Construction of the BeltLine has led to increased property values in nearby areas. AJC FILE PHOTO

Construction of the BeltLine has led to increased property values in nearby areas. AJC FILE PHOTO

Despite requests from county leaders that they rescind high property assessments, members of the Fulton County Board of Assessors chose Thursday to delay the decision for a week, saying they did not yet know all the consequences of delaying the assessment process.

“I need to understand the ramifications,” said Salma Ahmed, a member of the board. “On a legal level, I have to understand what is allowed.”

The Board of Assessors will meet again Thursday, where they will again take up the request from Fulton County Commission Chairman John Eaves and others that the 2017 assessments be reviewed for errors. Eaves said afterward that he was "disappointed" the board had not acted.

The request to rescind assessments came from both Fulton and the city of Atlanta, after many residents across the county saw huge jumps in their property assessments. Nearly a quarter of the 318,000 residential parcels in Fulton had assessments that were up 50 percent or more; half were up by at least 20 percent.

One, Lillian Birchette, said her assessment was up more than 200 percent.

“I was amazed,” she said. “That’s ridiculous.”

In an impassioned plea to members of the board, Fulton County Commission Vice Chairman Bob Ellis said there was “no logical explanation” for so many of the increases.

"These are people's lives. These are your neighbors," he said. "I beg of you and plead of you, rescind the notice and conduct another review."

One board member, R.J. Morris, has already said he’s in favor of granting the commissioners’ request. But another, Dillon Fries, said the issue isn’t with the assessments — it’s with whatever taxes commissioners, cities and schools choose to levy.

“What they want us to do is inappropriate,” Fries said.

Rescinding assessments and freezing them at 2016 levels, as Eaves requested Thursday, would only serve to kick the problem of rising property values down the road, said Brandi Hunter, vice chair of the Board of Assessors.

Hunter, who said her own assessment is up 30 percent, said she’s empathetic to the burden higher assessments could cause for tax bills. But she also said the assessments are in line with the housing market.

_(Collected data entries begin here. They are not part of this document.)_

(** * Onboarding dialog and recommendation engine of viteezy-v2

    Shallow embedding of [app/services/chat_service.py] and
    [app/services/product_service.py].  Python strings are modelled as
    [String.string] over ASCII ([str.lower], [str.strip] and the regex
    classes [\s] and [\w] are the ASCII parts of their Unicode versions);
    Python dicts used as maps are stdpp [gmap]s; code that can raise returns
    [option], [None] standing for the raised exception. *)

From Stdlib Require Import String Ascii ZArith Lia Sorted Permutation.
From stdpp Require Import base gmap strings list.

Open Scope string_scope.

(* ------------------------------------------------------------------ *)
(** ** Python string primitives *)

Module Py.
Local Open Scope nat_scope.

Definition lower_char (c : ascii) : ascii :=
  let n := nat_of_ascii c in
  if (65 <=? n) && (n <=? 90) then ascii_of_nat (n + 32) else c.

(** [str.lower] *)
Fixpoint lower (s : string) : string :=
  match s with
  | EmptyString => EmptyString
  | String c t => String (lower_char c) (lower t)
  end.

(** [str.isspace] on one character: [\t\n\v\f\r], the separators
    [\x1c]-[\x1f] and the blank. *)
Definition is_space (c : ascii) : bool :=
  let n := nat_of_ascii c in
  ((9 <=? n) && (n <=? 13)) || ((28 <=? n) && (n <=? 32)).

(** The regex class [\w]: letters, digits and the underscore. *)
Definition is_word (c : ascii) : bool :=
  let n := nat_of_ascii c in
  ((48 <=? n) && (n <=? 57)) || ((65 <=? n) && (n <=? 90))
  || ((97 <=? n) && (n <=? 122)) || (n =? 95).

Definition is_digit (c : ascii) : bool :=
  let n := nat_of_ascii c in (48 <=? n) && (n <=? 57).

Fixpoint lstrip (s : string) : string :=
  match s with
  | String c t => if is_space c then lstrip t else s
  | EmptyString => EmptyString
  end.

Definition rev_str (s : string) : string :=
  string_of_list_ascii (rev (list_ascii_of_string s)).

(** [str.strip] *)
Definition strip (s : string) : string := rev_str (lstrip (rev_str (lstrip s))).

(** [needle in hay] *)
Fixpoint contains (needle hay : string) : bool :=
  String.prefix needle hay ||
  match hay with
  | EmptyString => false
  | String _ t => contains needle t
  end.

(** [re.sub]/[str.replace] driver: [m s] is the length of the match at the
    head of [s] (if any); after a match the matched characters are skipped. *)
Fixpoint sub_aux (m : string -> option nat) (rep : string) (skip : nat)
    (s : string) : string :=
  match s with
  | EmptyString => EmptyString
  | String c t =>
      match skip with
      | S k => sub_aux m rep k t
      | O =>
          match m s with
          | Some (S k) => rep ++ sub_aux m rep k t
          | _ => String c (sub_aux m rep 0 t)
          end
      end
  end.

Definition re_sub (m : string -> option nat) (rep s : string) : string :=
  sub_aux m rep 0 s.

(** [s.replace(old, new)] for a non-empty [old]. *)
Definition replace (old new s : string) : string :=
  re_sub (fun t => if String.prefix old t then Some (String.length old) else None)
    new s.

(** Length of the longest run of characters satisfying [p] at the head. *)
Fixpoint run (p : ascii -> bool) (s : string) : nat :=
  match s with
  | String c t => if p c then S (run p t) else O
  | EmptyString => O
  end.

Definition drop (n : nat) (s : string) : string := substring n (String.length s - n) s.

(** The regex [\s+/+\s*]. *)
Definition match_slash (s : string) : option nat :=
  let n1 := run is_space s in
  let n2 := run (fun c => Ascii.eqb c "/"%char) (drop n1 s) in
  let n3 := run is_space (drop (n1 + n2) s) in
  if (0 <? n1) && (0 <? n2) then Some (n1 + n2 + n3) else None.

(** The regex [\s+and\s+]. *)
Definition match_and (s : string) : option nat :=
  let n1 := run is_space s in
  let rest := drop n1 s in
  let n3 := run is_space (drop 3 rest) in
  if (0 <? n1) && String.prefix "and" rest && (0 <? n3) then Some (n1 + 3 + n3)
  else None.

(** [s.split(sep)] for a one-character separator. *)
Fixpoint split_aux (sep : ascii) (cur : string) (s : string) : list string :=
  match s with
  | EmptyString => [cur]
  | String c t =>
      if Ascii.eqb c sep then cur :: split_aux sep "" t
      else split_aux sep (cur ++ String c "") t
  end.

Definition split (sep : ascii) (s : string) : list string := split_aux sep "" s.

(** [sep.join(l)] *)
Fixpoint join (sep : string) (l : list string) : string :=
  match l with
  | [] => ""
  | [x] => x
  | x :: t => x ++ sep ++ join sep t
  end.

Definition str_in (x : string) (l : list string) : bool := existsb (String.eqb x) l.

(** [x in d] and [d[x]] for a dict literal kept as its list of items. *)
Fixpoint assoc {A} (x : string) (d : list (string * A)) : option A :=
  match d with
  | [] => None
  | (k, v) :: t => if String.eqb x k then Some v else assoc x t
  end.

End Py.

Import Py.

(* ------------------------------------------------------------------ *)
(** ** Response values

    The values stored in [onboarding.responses]: the normalizers return a
    string or (for [concern]) a list of strings; [concern_details] holds the
    per-concern follow-up answers as a dict of dicts. *)

Inductive nval :=
| NStr (s : string)
| NList (l : list string).

Inductive rval :=
| RStr (s : string)
| RList (l : list string)
| RDetails (d : gmap string (gmap string nval)).

Definition rval_of (v : nval) : rval :=
  match v with NStr s => RStr s | NList l => RList l end.

Definition truthy (v : rval) : bool :=
  match v with
  | RStr s => negb (String.eqb s "")
  | RList l => negb (bool_decide (l = []))
  | RDetails d => negb (bool_decide (d = ∅))
  end.

Abbreviation responses := (gmap string rval).

(** [(responses.get(k) or "")] compared with a string: never raises. *)
Definition get_or_empty_is (r : responses) (k v : string) : bool :=
  match r !! k with
  | Some (RStr s) => String.eqb s v
  | Some w => if truthy w then false else String.eqb "" v
  | None => String.eqb "" v
  end.

(** [(responses.get(k) or "").lower()]: raises on a non-empty non-string. *)
Definition get_lower (r : responses) (k : string) : option string :=
  match r !! k with
  | Some (RStr s) => Some (lower s)
  | Some w => if truthy w then None else Some ""
  | None => Some ""
  end.

(* ------------------------------------------------------------------ *)
(** ** Concern taxonomy ([ChatService.CONCERN_SYNONYMS],
    [ChatService.CONCERN_QUESTIONS]) *)

Definition CONCERN_SYNONYMS : list (string * string) :=
  [("sleep", "sleep"); ("stress", "stress"); ("energy", "energy");
   ("stomach", "stomach_intestines");
   ("stomach & intestines", "stomach_intestines");
   ("stomach and intestines", "stomach_intestines");
   ("intestines", "stomach_intestines"); ("gut", "stomach_intestines");
   ("skin", "skin"); ("resistance", "resistance"); ("immunity", "resistance");
   ("immune", "resistance"); ("immune system", "resistance");
   ("weight", "weight"); ("libido", "libido"); ("brain", "brain");
   ("hair", "hair_nails"); ("nails", "hair_nails"); ("hair & nails", "hair_nails");
   ("hair and nails", "hair_nails"); ("hair nails", "hair_nails");
   ("fitness", "fitness"); ("hormones", "hormones"); ("hormone", "hormones")].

“We at some point will have to deal with the reality of the thriving market we are living in,” she said. “We’re in a market that has rebounded.”

Fries placed much of the blame for jumps in property assessments on David Fitzgibbon, the former chief appraiser who was fired last year. Last summer, Fitzgibbon told The Atlanta Journal-Constitution that he intended the widespread increases in values to begin this year.

“We didn’t want to go out and make a slight change (in values) since we’ll be doing some major changes over the next three years,” he said at the time.

Eaves requested empathy from board members, saying he thought the county was “at a crisis moment.” Ellis, after the board delayed their decision, called it “a blatant disregard for all taxpayers.”

“I hope they come to their senses,” he said.